The company had been given permission to sell goods in duty-free shops provided the sales were in the custom-bonded area and not DTA. Issuing licence for such activities is within the powers and jurisdiction of the assistant or deputy commissioner of customs but the company sought the government permission for sales to individuals.
 
The finance ministry in its comments on the company's request pointed out that such sales would tantamount to domestic retail trading which is not permitted as per the present Foreign Direct Investment (FDI) policy.
 
While 100 per cent FDI is allowed in trading activities under the Foreign Investment Promotion Board (FIPB) route, domestic retailing is not permitted.
 
The company is already operating several duty free shops and custom bonded warehouses.
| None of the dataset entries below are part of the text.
(* ===== verification/Declare.v ===== *)
(** * Declare: the declarations of a module

    [src/src/ast/resolve.c], the part that declares structs, interfaces,
    functions and the members of [impl] blocks, and that enters the body of a
    function.  [stmt_at] is [resolve_stmt], which [Resolver.v] ties. *)

From Stdlib Require Import String.
From S2P Require Import Ast Facts.
From S2P Require Import Prelude Types Mir Decl Diagnostics Strings HashMap Registry RegistryTypes RegistryState Functions Scopes Instantiate Build Check TypeExprs Resolve.

Definition has_syntax (decl : ASTFuncDecl ASTStmt) (flag : N) : bool := negb (N.land (func_syntax decl) flag =? 0)%N.

Definition linkage_of (decl : ASTFuncDecl ASTStmt) : Linkage :=
  if has_syntax decl FUNC_SYN_FOREIGN then LINKAGE_C
  else if has_syntax decl FUNC_SYN_INTRINSIC then LINKAGE_INTERNAL
  else match func_body decl with Some _ => LINKAGE_INTERNAL | None => LINKAGE_GAB end.

Definition modifiers_of (decl : ASTFuncDecl ASTStmt) : N :=
  N.lor (if has_syntax decl FUNC_SYN_INTRINSIC then FUNC_MOD_INTRINSIC else FUNC_MOD_NONE)
        (if has_syntax decl FUNC_SYN_CALLER then FUNC_MOD_CALLER else FUNC_MOD_NONE).

Definition own_param_count (decl : ASTFuncDecl ASTStmt) : nat := length (func_type_params decl).

Definition func_decl_is_generic (decl : ASTFuncDecl ASTStmt) : bool :=
  Nat.ltb 0 (own_param_count decl) || match func_owner decl with Some (TYPE_EXPR_APPLY _ _) => true | _ => false end.

Definition owner_type_param_count (owner : option TypeExpr) : nat :=
  match owner with
  | None => 0
  | Some (TYPE_EXPR_APPLY _ args) => length args
  | Some (TYPE_EXPR_RAW (TYPE_EXPR_NAME _ _)) => 1
  | Some _ => 0
  end.

Definition block_declares (members : list ASTStmt) (name : StrPtr) : bool :=
  existsb (fun member => match member with STMT_FUNC_DECL _ decl => bool_decide (Some (ident_name (func_ident decl)) = name) | _ => false end) members.

Fixpoint stmt_returns (stmt : ASTStmt) : bool :=
  match stmt with
  | STMT_RETURN _ _ => true
  | STMT_BLOCK _ list => existsb stmt_returns list
  | STMT_IF _ _ then_block else_block =>
      stmt_returns then_block && match else_block with Some else_block => stmt_returns else_block | None => false end
  | _ => false
  end.

Section declare.
Context (type_addr str_addr : nat -> N) (node_addr : NodePtr -> N) (ident_addr : IdentPtr -> N) (type_fuel depth : nat) (res : Resolution).
Context (stmt_at : NodePtr -> ASTStmt -> Resolve unit).

#[local] Abbreviation resolve_type_expr := (TypeExprs.resolve_type_expr type_addr str_addr type_fuel res depth).
#[local] Abbreviation bind_type_param := (TypeExprs.bind_type_param str_addr).
#[local] Abbreviation scope_lookup_in := (TypeExprs.scope_lookup_in str_addr).

Definition resolver_enter_scope : Resolve unit :=
  s ← current;
  scope ← with_scopes (fun ss => scope_create ss (Some (env_scope (rs_env s))));
  in_env (fun env => with_declaring (with_scope env scope) None).

Definition type_lookup_declaring (scope : nat) (name : StrPtr) : Resolve SymbolPtr := fun s =>
  want (scope_type_lookup_declaring str_addr (rs_scopes s) (Some scope) name) s.

Definition reject_generic_without_body (decl : ASTFuncDecl ASTStmt) (span : Span) (name : nat) : Resolve bool :=
  if Nat.eqb (own_param_count decl) 0 || bool_decide (linkage_of decl = LINKAGE_INTERNAL) then mret false
  else
    text ← name_text name;
    (if has_syntax decl FUNC_SYN_FOREIGN then
       diag GAB_ERR_TYPE span ("C declares no generic, so '" +:+ text +:+ "' cannot take type parameters")
     else diag GAB_ERR_TYPE span ("a generic is instantiated by whoever names it, so '" +:+ text +:+ "' must carry a body"));;
    mret true.

Definition location_type_of (decl : ASTFuncDecl ASTStmt) : Resolve TypePtr :=
  if negb (has_syntax decl FUNC_SYN_CALLER) then mret None else resolver_location_type type_addr str_addr res.

(** ** Structs *)

(** The index of the declaration made. *)
Definition declare_struct (path : NodePtr) (span : Span) (name : ASTIdent) (fields : list ASTField) (params : list ASTIdent) (intrinsic : bool) :
    Resolve (option nat) :=
  resolver_mark_declared node_addr path;;
  known ← resolver_names;
  let struct_name := Some (ident_name name) in
  text ← name_text (ident_name name);
  if intrinsic && negb (declares_intrinsics res) then
    diag GAB_ERR_TYPE span "an intrinsic struct is given its meaning by the compiler, so only its core library declares one";; mret None
  else if intrinsic && negb (bool_decide (struct_name = name_unique known)) then
    diag GAB_ERR_TYPE span ("the compiler gives no intrinsic struct '" +:+ text +:+ "' its meaning");; mret None
  else
    rejected ← reject_self_as_name struct_name span;
    if rejected : bool then mret None
    else
      s ← current;
      there ← type_lookup_declaring (env_scope (rs_env s)) struct_name;
      match there with
      | Some _ => diag GAB_ERR_NAME span ("type '" +:+ text +:+ "' is already declared");; mret None
      | None =>
          declared ← Check.with_types (fun r => Some (new_decl r (MkTypeDecl (MkDeclId (of_module_name res) None struct_name 0) (length params) [])));
          scope ← resolver_declaring_scope;
          with_scopes (fun ss => scope_bind_type_decl str_addr ss scope struct_name (Some declared));;
          s ← current;
          change (fun s => put_structs s (rs_struct_decls s ++
            [MkStructDecl fields params span (env_scope (rs_env s)) (env_visible (rs_env s)) (ident_name name) (Some declared) false false]) (rs_resolving s));;
          mret (Some (length (rs_struct_decls s)))
      end.

(** ** Type parameters and their bounds *)

Definition resolve_param_type_in (param : ASTField) (generic : bool) : Resolve TypePtr :=
  type ← resolve_type_expr (Some (field_type_expr param)) (ident_span (field_ident param));
  abstract_ ← has_param type;
  if generic && abstract_ then mret type
  else
    unsized ← reject_unsized type (ident_span (field_ident param)) "a parameter";
    if unsized : bool then resolver_error_type else mret type.

(** [bounds[i]], of an array of [GAB_MAX_TYPE_PARAMS] where those not given are
    null. *)
Definition bound_at (bounds : list (option TypeExpr)) (i : nat) : Resolve (option TypeExpr) :=
  if Nat.ltb i GAB_MAX_TYPE_PARAMS then mret (default None (bounds !! i)) else refused.

Definition bind_owner_param (params : nat) (bounds : list (option TypeExpr)) (i : nat) (arg : TypeExpr) : Resolve unit :=
  match arg with
  | TYPE_EXPR_NAME name _ =>
      bound ← bound_at bounds i;
      kind ← bound_kind_of bound;
      bind_type_param params (ident_name name) i kind;; mret tt
  | _ => mret tt
  end.

Definition enter_owner_scope (owner : option TypeExpr) (bounds : list (option TypeExpr)) : Resolve unit :=
  match owner with
  | None => mret tt
  | Some type =>
      s ← current;
      params ← with_scopes (fun ss => scope_create ss (Some (env_scope (rs_env s))));
      (match type with
       | TYPE_EXPR_APPLY _ args => for_all (bind_owner_param params bounds) args
       | TYPE_EXPR_RAW inner => bind_owner_param params bounds 0 inner
       | _ => mret tt
       end);;
      in_env (fun env => with_scope env params);;
      self ← resolve_type_expr (Some type) (MkSpan 0 0);
      error ← is_error_type self;
      if error : bool then mret tt
      else
        known ← resolver_names;
        with_scopes (fun ss => scope_bind_type_param str_addr ss params (name_self known) self);; mret tt
  end.

(** One turn of the loops that bind the type parameters of a function. *)
Definition bind_own_type_param (span : Span) (scope : nat) (i : nat) (param : ASTTypeParam) : Resolve unit :=
  rejected ← reject_self_as_name (Some (ident_name param.1)) (ident_span param.1);
  if rejected : bool then mret tt
  else
    kind ← bound_kind_of param.2;
    bound ← bind_type_param scope (ident_name param.1) i kind;
    if bound : bool then mret tt
    else
      text ← name_text (ident_name param.1);
      diag GAB_ERR_NAME span ("duplicate type parameter '" +:+ text +:+ "' on '" +:+ text +:+ "'").

Definition bind_own_type_params (decl : ASTFuncDecl ASTStmt) (span : Span) (owner_count : nat) : Resolve unit :=
  s ← current;
  each_of (bind_own_type_param span (env_scope (rs_env s))) owner_count (drop owner_count (func_type_params decl));; mret tt.

Definition interface_of (symbol : option Symbol) : option nat :=
  match symbol_kind <$> symbol with Some (SYMBOL_INTERFACE interface) => interface | _ => None end.

Definition resolver_lookup_interface (name : StrPtr) : Resolve (option nat) :=
  s ← current;
  found ← scope_lookup_in (Some (env_scope (rs_env s))) name;
  symbol ← symbol_of found;
  match interface_of symbol with
  | Some interface => mret (Some interface)
  | None => found ← file_lookup str_addr res name; symbol ← symbol_of found; mret (interface_of symbol)
  end.

(** One turn of the loop of [enter_param_bounds]: what it leaves in the array. *)
Definition resolve_bound (span : Span) (bound : option TypeExpr) : Resolve TypeParamBound :=
  kind ← bound_kind_of bound;
  match kind, bound with
  | NO_BOUND, _ | _, None => mret BOUND_NONE
  | VALUE_BOUND, Some _ => value ← resolve_type_expr bound span; mret (BOUND_VALUE value)
  | INTERFACE_BOUND, Some written =>
      let named := match written with TYPE_EXPR_APPLY base _ => base | _ => written end in
      let args := match written with TYPE_EXPR_APPLY _ args => args | _ => [] end in
      name ← want (type_expr_ident named);
      text ← name_text name;
      found ← resolver_lookup_interface (Some name);
      match found with
      | None => diag GAB_ERR_NAME span ("'" +:+ text +:+ "' bounds a type parameter, so it names an interface");; mret BOUND_NONE
      | Some _ =>
          interface ← interface_at found;
          if negb (Nat.eqb (length args) (iface_param_count interface)) then
            diag GAB_ERR_TYPE span ("'" +:+ text +:+ "' takes " +:+ number (iface_param_count interface) +:+ " type argument(s), but "
              +:+ number (length args) +:+ " were given");;
            mret BOUND_NONE
          else if Nat.ltb GAB_MAX_TYPE_PARAMS (length args) then refused
          else
            types ← each_of (fun _ arg => resolve_type_expr (Some arg) span) 0 args;
            mret (BOUND_INTERFACE (MkInterfaceRef found (TYPE_ARG_TYPE <$> types)))
      end
  end.

Definition enter_param_bounds (decl : ASTFuncDecl ASTStmt) (span : Span) : Resolve unit :=
  bounds ← each_of (fun _ (param : ASTTypeParam) => resolve_bound span param.2) 0 (func_type_params decl);
  in_env (fun env => with_bounds env (Some (bounds ++ replicate (GAB_MAX_TYPE_PARAMS - length bounds) BOUND_NONE))).

(** The bounds of the declaration that a function points to; one made for it is
    the only one that points there. *)
Definition with_param_bounds (bounds : list TypeParamBound) (f : Function) : Function :=
  let d := fn_decl f in
  MkFunc (MkFuncDecl (func_id d) (func_interface d) (linkage d) (modifiers d) (location_type d) (func_signature d) (type_param_count d) bounds)
    (fn_signature f) (fn_type_args f) (borrowed_params f) (borrowed_params_known f).

Definition record_param_bounds (made : option nat) : Resolve unit :=
  s ← current;
  match made with
  | None => mret tt
  | Some p =>
      with_world (fun w => Some (MkWorld (world_types w)
        (MkFunctionRegistry (alter (with_param_bounds (default [] (env_param_bounds (rs_env s)))) p (reg_functions (world_functions w)))
          (Functions.instances (world_functions w)) (owned (world_functions w))), tt))
  end.

(** ** The body of a function *)

Definition param_decl (path : NodePtr) (signature : Function) (i : nat) (param : ASTField) : Resolve unit :=
  let name := field_ident param in
  type ← want (sig_params (fn_signature signature) !! i);
  rejected ← reject_self_as_name (Some (ident_name name)) (ident_span name);
  if rejected : bool then mret tt
  else
    s ← current;
    binding ← with_scopes (fun ss => scope_decl_var str_addr ss (env_scope (rs_env s)) (Some (ident_name name)) type);
    match binding with
    | None =>
        text ← name_text (ident_name name);
        diag GAB_ERR_NAME (ident_span name) ("duplicate parameter '" +:+ text +:+ "'")
    | Some _ => write_facts (fun facts => fact_set_def ident_addr facts (PARAM_NAME (path ++ [0]) i) binding)
    end.

Definition error_count : Resolve nat := fun s => Answered s (diagnostics_count (rs_diagnostics s)).

(** The function of a statement that was not declared is the null pointer, which
    is dereferenced. *)
Definition resolve_func_body (path : NodePtr) (decl : ASTFuncDecl ASTStmt) (span : Span) : Resolve unit :=
  errors_before ← error_count;
  s ← current;
  function ← want (fact_function_of node_addr (rs_facts s) path);
  signature ← function_of function;
  restoring_env (
    resolver_enter_scope;;
    for_all (param_decl path signature) (func_params decl);;
    in_env (fun env => with_func env (MkFuncContext (return_type (fn_signature signature)) (has_syntax decl FUNC_SYN_CALLER) (loop_depth (env_func env))));;
    (match func_body decl with Some body => stmt_at (path ++ [0]) body | None => mret tt end);;
    errors ← error_count;
    let returns := match func_body decl with Some body => stmt_returns body | None => false end in
    (if Nat.eqb errors errors_before && negb (bool_decide (return_type (fn_signature signature) = None)) && negb returns then
       text ← name_text (ident_name (func_ident decl));
       promised ← type_name (return_type (fn_signature signature));
       diag GAB_ERR_TYPE span ("'" +:+ text +:+ "' promises " +:+ promised +:+ ", and its body ends without returning one")
     else mret tt);;
    errors ← error_count;
    if Nat.eqb errors errors_before then
      change (fun s => put_work s (MkPendingBodies
        (bodies (rs_work s) ++ [MkPendingBody (path ++ [0]) (func_body decl) (func_params decl) function])
        (wanted (rs_work s)) (instantiation_overflowed (rs_work s))))
    else mret tt).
However, the company had sought permission to sell other bonders or persons entitled to buy duty-free goods, such as hotels and diplomats, in order to liquidate its inventory and save foreign exchange.
 
Thai company Lo Ting Kwuang Company has been permitted to establish a wholly owned subsidiary for investment of up to $1 million to sell bedding and soft furnishings through wholesale and cash and carry trading activity, and export-import. But it has not been allowed to establish "Lotus boutiques".
 
The company had sought permission to establish Lotus boutiques across India to showcase the exclusive line of bedding and soft furnishing products.
 
The Department of Commerce and the Department of Industrial Policy and Promotion objected to the setting up of the boutiques as it would tantamount to local retail sales which is not permitted under the present policy.
 
A proposal to set up a joint venture company in the name of Jajoba Oil Industries to undertake Jojoba plantation and oil extraction for Jojoba carnal has also been rejected by the government on the grounds that FDI is not allowed in any agriculture sector barring tea plantation.
 
The JV comprised a non-resident Indian (NRI) equity of 90 per cent by two NRIs from the US and Narendra Singh Chavda, an Indian promoter contributing the remaining 10 per cent.
 
The agriculture ministry pointed out that since the proposal pertained to a horticulture sector, it could be cleared by the government. However the Finance Ministry was of the view that the agriculture ministry should re-consider the proposal from the policy angle.